5 Developing a Java EE Application Client

A Java EE application client runs on a client machine and can provide a richer user interface than can be provided by a markup language. Application clients directly access enterprise beans running in the business tier, and may, as appropriate, communicate via HTTP with servlets running in the Web tier. An application client is typically downloaded from the server, but can be installed on a client machine.

The following sections provide information on developing Java EE clients:

Overview of the Java EE Application Client

Although a Java EE application client (thin client) is a Java application, it differs from a stand-alone Java application client because it is a Java EE component, hence it offers the advantages of portability to other Java EE-compliant servers, and can access Java EE services.

Oracle provides the following application client JAR files:

  • A standard client JAR (wlclient.jar) that provides Java EE functionality. See How to Develop a Thin Client.

  • A JMS client JAR (wljmsclient.jar), which when deployed with the wlclient.jar, provides Java EE and WebLogic JMS functionality. See Chapter 6, "WebLogic JMS Thin Client."

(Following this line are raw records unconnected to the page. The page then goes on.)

(* ===== verification/UserVmLife.v ===== *)
(** * User address spaces: creation and destruction

    A new object owns one table, and [user_vm_destroy] of a live object always
    passes its own audit and gives back exactly the frames the object has. *)

From S2P Require Import Prelude MemoryHelpers VmmCore VmmMap VmmSpec VmmTrace Frames KernelVm UserVm UserVmTree UserVmOps.
Open Scope Z_scope.

Lemma NoDup_filter_fmap {A} (f : A -> Z) (p : A -> bool) l :
  (forall i j x y, l !! i = Some x -> l !! j = Some y -> p x = true -> p y = true -> f x = f y -> i = j) ->
  NoDup (f <$> filter (fun x => p x = true) l).
Proof.
  induction l as [|x l IH]; intros Hu; [constructor|]. assert (NoDup (f <$> filter (fun x => p x = true) l)) as Hnd.
  { apply IH. intros i j y z Hi Hj Hy Hz E. enough (S i = S j) by lia. by apply (Hu (S i) (S j) y z). }
  rewrite filter_cons. case_decide as Hx; [|done]. cbn. constructor; [|done]. rewrite list_elem_of_fmap.
  intros (y & E & [Hy [j Hj]%list_elem_of_lookup]%list_elem_of_filter). by specialize (Hu O (S j) x y eq_refl Hj Hx Hy E).
Qed.

Section life.
Context {P : Type} `{PageFramesLaws P}.
Notation S := (ustate P).
Notation M := (vm S).

(** ** The audit *)

Lemma tables_published m A i t : uvm_inv m A -> uv_tables (obj m) !! i = Some t -> ut_allocated t = true -> ut_published t = true.
Proof. intros Hi Ht Ha. destruct (ut_published t) eqn:E; [done|]. destruct (ui_quiet m A Hi (ut_phys t)). by exists i, t. Qed.

Lemma table_audit m A i : uvm_inv m A -> (i < USER_VM_TABLE_LIMIT)%nat -> table_entry_ok (vm_ctx m) (uv_tables (obj m)) i = true.
Proof.
  intros Hi Hlt. pose proof (inv_ledger m A Hi) as Hok. pose proof (lo_length _ _ Hok) as Hlen. fold (obj m) in Hlen. rewrite <-Hlen in Hlt.
  apply lookup_lt_is_Some_2 in Hlt as [t Ht]. unfold table_entry_ok. rewrite (list_lookup_total_correct _ _ _ Ht).
  destruct (ut_allocated t) eqn:Ha; cbn [negb orb]; [|done]. rewrite (tables_published m A i t) by done.
  destruct (lo_alloc _ _ Hok (ut_phys t)) as [[_ ->] _]; [by exists i, t|]. cbn [andb]. apply forallb_forall.
  intros s [j Hj]%list_elem_of_In%list_elem_of_lookup. apply negb_true_iff, not_true_iff_false. intros [Hs E%Z.eqb_eq]%andb_true_iff.
  apply lookup_take_Some in Hj as [Hj Hji]. pose proof (lo_unique _ _ Hok j i s t Hj Ht Hs Ha E). lia.
Qed.

Lemma page_audit m A i : uvm_inv m A -> (i < USER_VM_PAGE_LIMIT)%nat -> page_entry_ok m (uv_pages (obj m)) i = true.
Proof.
  intros Hi Hlt. pose proof (ui_pages m A Hi) as Hok. rewrite <-(po_length _ _ Hok) in Hlt. apply lookup_lt_is_Some_2 in Hlt as [p Hp].
  unfold page_entry_ok. rewrite (list_lookup_total_correct _ _ _ Hp), page_aligned_mod, (query_spec m A _ Hi). destruct (up_allocated p) eqn:Ha; cbn [negb orb]; [|done].
  destruct (po_page _ _ Hok i p Hp Ha) as (Hal & Hv & f & _ & E). unfold uspace_query. rewrite Hv, E, Hal, Z.add_0_r. cbn [vp_mapped vp_physical]. rewrite !Z.eqb_refl.
  destruct (data_frame m A _ _ _ Hi E) as (_ & _ & _ & _ & Hnt). rewrite bool_decide_eq_true_2; cycle 1.
  { destruct (decide (table_slot (obj m) (up_phys p) = USER_VM_TABLE_LIMIT)) as [|Hne]; [done|]. by apply (table_slot_in _ _ _ (inv_ledger m A Hi)) in Hne. }
  cbn [andb]. apply forallb_forall. intros q [j Hj]%list_elem_of_In%list_elem_of_lookup. apply negb_true_iff, not_true_iff_false.
  intros [Hq Heq]%andb_true_iff. apply lookup_take_Some in Hj as [Hj Hji]. rewrite orb_true_iff, !Z.eqb_eq in Heq.
  pose proof (po_unique _ _ Hok j i q p Hj Hp Hq Ha). lia.
Qed.

Lemma ownership_holds m A : uvm_inv m A -> ownership_valid m = true.
Proof.
  intros Hi. unfold ownership_valid. rewrite !andb_true_iff, !forallb_forall, !Z.eqb_eq. split_and!.
  - intros i Hin%in_seq. apply (table_audit m A); [done|lia].
  - intros i Hin%in_seq. apply (page_audit m A); [done|lia].
  - symmetry. apply (lo_count _ _ (inv_ledger m A Hi)).
  - symmetry. apply (ui_count m A Hi).
Qed.
(* ===== verification/WorldInv.v ===== *)
(** * The machine shared: who owns which frame

    Every frame that the allocator gave out belongs to the heap, to the stack of
    one slot, to one user address space, or to nobody here ([base]).  [world_inv]
    has the invariants of all components at once, and the lemmas say that a call
    of one component keeps those of all others, and what they hold. *)

From stdpp Require Import gmap.
From S2P Require Import Prelude MemoryHelpers Bytes VmmCore VmmMap VmmSpec VmmTrace Frames KernelVm HeapPages KernelPages HeapCore HeapInv HeapSpec HeapStore KernelHeap ThreadStack ThreadStackProps UserVm UserVmTree UserVmOps UserVmLife UserVmSpec UserVmFrame ElfLoad ElfLoadProps World.
Open Scope Z_scope.

(** ** What a call does to one address space *)

Section vm.
Context {P : Type} `{PageFramesLaws P}.
Notation M := (vm (ustate P)).

Definition vm_frames (u : user_vm) : list Z := if uv_initialized u then frames_of u else [].

(** An address space is live, or as before its creation. *)
Inductive vm_state (m : M) : Prop :=
  | vm_live A : uvm_inv m A -> vm_state m
  | vm_none : uvm_fresh m -> vm_state m.

Definition elsewhere (m : M) (g : Z) : Prop := allocated (vm_ctx m) g /\ g ∉ vm_frames (obj m).
Definition kernel_vmm_of (y : S) : kernel_vmm := ks_vmm (vm_ctx (w_kernel (y_world y))).
Definition probe_name : cstring := [117; 115; 101; 114; 45; 112; 114; 111; 98; 101].   (** "user-probe" *)

Definition process_spawn_probe (iflag : bool) (anchor probe : Z) : M (option Z * bool) :=
  fit ← gets (fun y => process_available y && (probe <? UTAMO_PROBE_COUNT) && iflag && (pt_next_pid (y_table y) <=? INT64_MAX));
  if negb fit then mret (None, false)
  else
    _ ← preempt_disable;
    slot ← gets (fun y => registry_slot (y_table y) NULL);
    p ← (if slot =? UTAMO_PROCESS_LIMIT then mret NULL else new_process);
    if p =? NULL then trap ← preempt_enable iflag; mret (None, trap)
    else
      k ← gets kernel_vmm_of;
      let image := ly_probe ly in
      good ← and_then p (negb (Z.of_nat (length image) =? 0) && (Z.of_nat (length image) <=? MEMORY_PAGE_SIZE)) (user_vm_create k);
      good ← and_then p good (fun m => user_vm_alloc_page m UTAMO_USER_CODE USER_VM_WRITE);
      good ← and_then p good (fun m => user_vm_copy_to m UTAMO_USER_CODE image);
      good ← and_then p good (fun m => user_vm_protect_page m UTAMO_USER_CODE USER_VM_EXEC);
      good ← and_then p good (fun m => user_vm_alloc_page m UTAMO_USER_DATA USER_VM_WRITE);
      good ← probe_stack p good (seqZ 0 UTAMO_USER_STACK_PAGES);
      pid ← gets (fun y => pt_next_pid (y_table y));
      _ ← set_proc p (set_identity pid 0 probe_name);
      tid ← (if good : bool then scheduler_create_user false anchor probe_name p UTAMO_USER_CODE (UTAMO_USER_STACK_TOP -u 8) probe
             else mret None);
      r ← publish_process slot p tid;
      trap ← preempt_enable iflag;
      mret (r, trap).

Definition process_spawn_elf (iflag : bool) (anchor : Z) (path argument : cstring) (parent_pid : Z) : M (option Z * bool) :=
  available ← gets process_available;
  if negb available then mret (None, false)
  else
    _ ← preempt_disable;
    slot ← gets (fun y => registry_slot (y_table y) NULL);
    node ← gets (fun y => vfs_lookup (y_vfs y) path);
    pid ← gets (fun y => pt_next_pid (y_table y));
    match (if (slot =? UTAMO_PROCESS_LIMIT) || (INT64_MAX <? pid) then None else node) with
    | None => trap ← preempt_enable iflag; mret (None, trap)
    | Some node =>
        if negb (nd_type node =? UTAMO_VFS_FILE) || (Z.land (nd_mode node) 73 =? 0) then trap ← preempt_enable iflag; mret (None, trap)
        else
          p ← new_process;
          if p =? NULL then trap ← preempt_enable iflag; mret (None, trap)
          else
            k ← gets kernel_vmm_of;
            files ← gets y_files;
            loaded ← on_vm p (fun m => elf_load k m (fun i => files (nd_data node + i)) (nd_size node) (str_get argument));
            let name := take (Z.to_nat (UTAMO_PROCESS_NAME_SIZE - 1)) path in
            _ ← set_proc p (set_identity pid parent_pid name);
            tid ← match loaded with
                  | Some l => scheduler_create_user false anchor name p (lp_entry l) (lp_rsp l) (lp_argument l)
                  | None => mret None
                  end;
            r ← publish_process slot p tid;
            trap ← preempt_enable iflag;
            mret (r, trap)
    end.

Definition process_get_stats (y : S) : option process_stats := if pt_initialized (y_table y) then Some (pt_stats (y_table y)) else None.

Definition process_get_result (y : S) (pid : Z) : option process_result :=
  if pid =? 0 then None else List.find (fun r => rs_pid r =? pid) (pt_history (y_table y)).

  • A JMS SAF client JAR (wlsafclient.jar), which when deployed with the wljmsclient.jar and wlclient.jar enables stand-alone JMS clients to reliably send messages to server-side JMS destinations, even when a destination is temporarily unreachable. Sent messages are stored locally on the client and are forwarded to the destination when it becomes available. See Chapter 7, "Reliably Sending Messages Using the JMS SAF Client."

These application client JAR files reside in the WL_HOME/server/lib subdirectory of the WebLogic Server installation directory.

The thin client uses the RMI-IIOP protocol stack and leverages features of J2SE. It also requires the support of the JDK ORB. The basics of making RMI requests are handled by the JDK, which makes possible a significantly smaller client. Client-side development is performed using standard Java EE APIs, rather than WebLogic Server APIs.

The development process for a thin client application is the same as it is for other Java EE applications. The client can leverage standard Java EE artifacts such as InitialContext, UserTransaction, and EJBs. The WebLogic Server thin client supports these values in the protocol portion of the URL—IIOP, IIOPS, HTTP, HTTPS, T3, and T3S—each of which can be selected by using a different URL in InitialContext. Regardless of the URL, IIOP is used. URLs with T3 or T3S use IIOP and IIOPS respectively. HTTP is tunnelled IIOP, HTTPS is IIOP tunnelled over HTTPS.

Server-side components are deployed in the usual fashion. Client stubs can be generated at either deployment time or run time.To generate stubs when deploying, run appc with the -iiop and -basicClientJar options to produce a client jar suitable for use with the thin client. Otherwise, WebLogic Server generates stubs on demand at run time and serves them to the client. Downloading of stubs by the client requires that a suitable security manager be installed. The thin client provides a default light-weight security manager. For rigorous security requirements, a different security manager can be installed with the command line options -Djava.security.manager, -Djava.security.policy==policyfile. Applets use a different security manager which already allows the downloading of stubs.

When deploying a Java EE application client, the wlclient.jar file must be installed on the client's file system and a reference to the wlclient.jar file included on the client's CLASSPATH.

Limitations

The following limitations apply to the Java EE thin client:

  • It does not provide the JDBC or JMX functionality of the wlfullclient.jar file.

  • The WebLogic Server CMP 2.x extension that allows users to return a java.sql.ResultSet to a client is not supported

  • It is only supported by the JDK ORB.

How to Develop a Thin Client

To develop a thin client:

  1. Define your remote object's public methods in an interface that extends java.rmi.Remote.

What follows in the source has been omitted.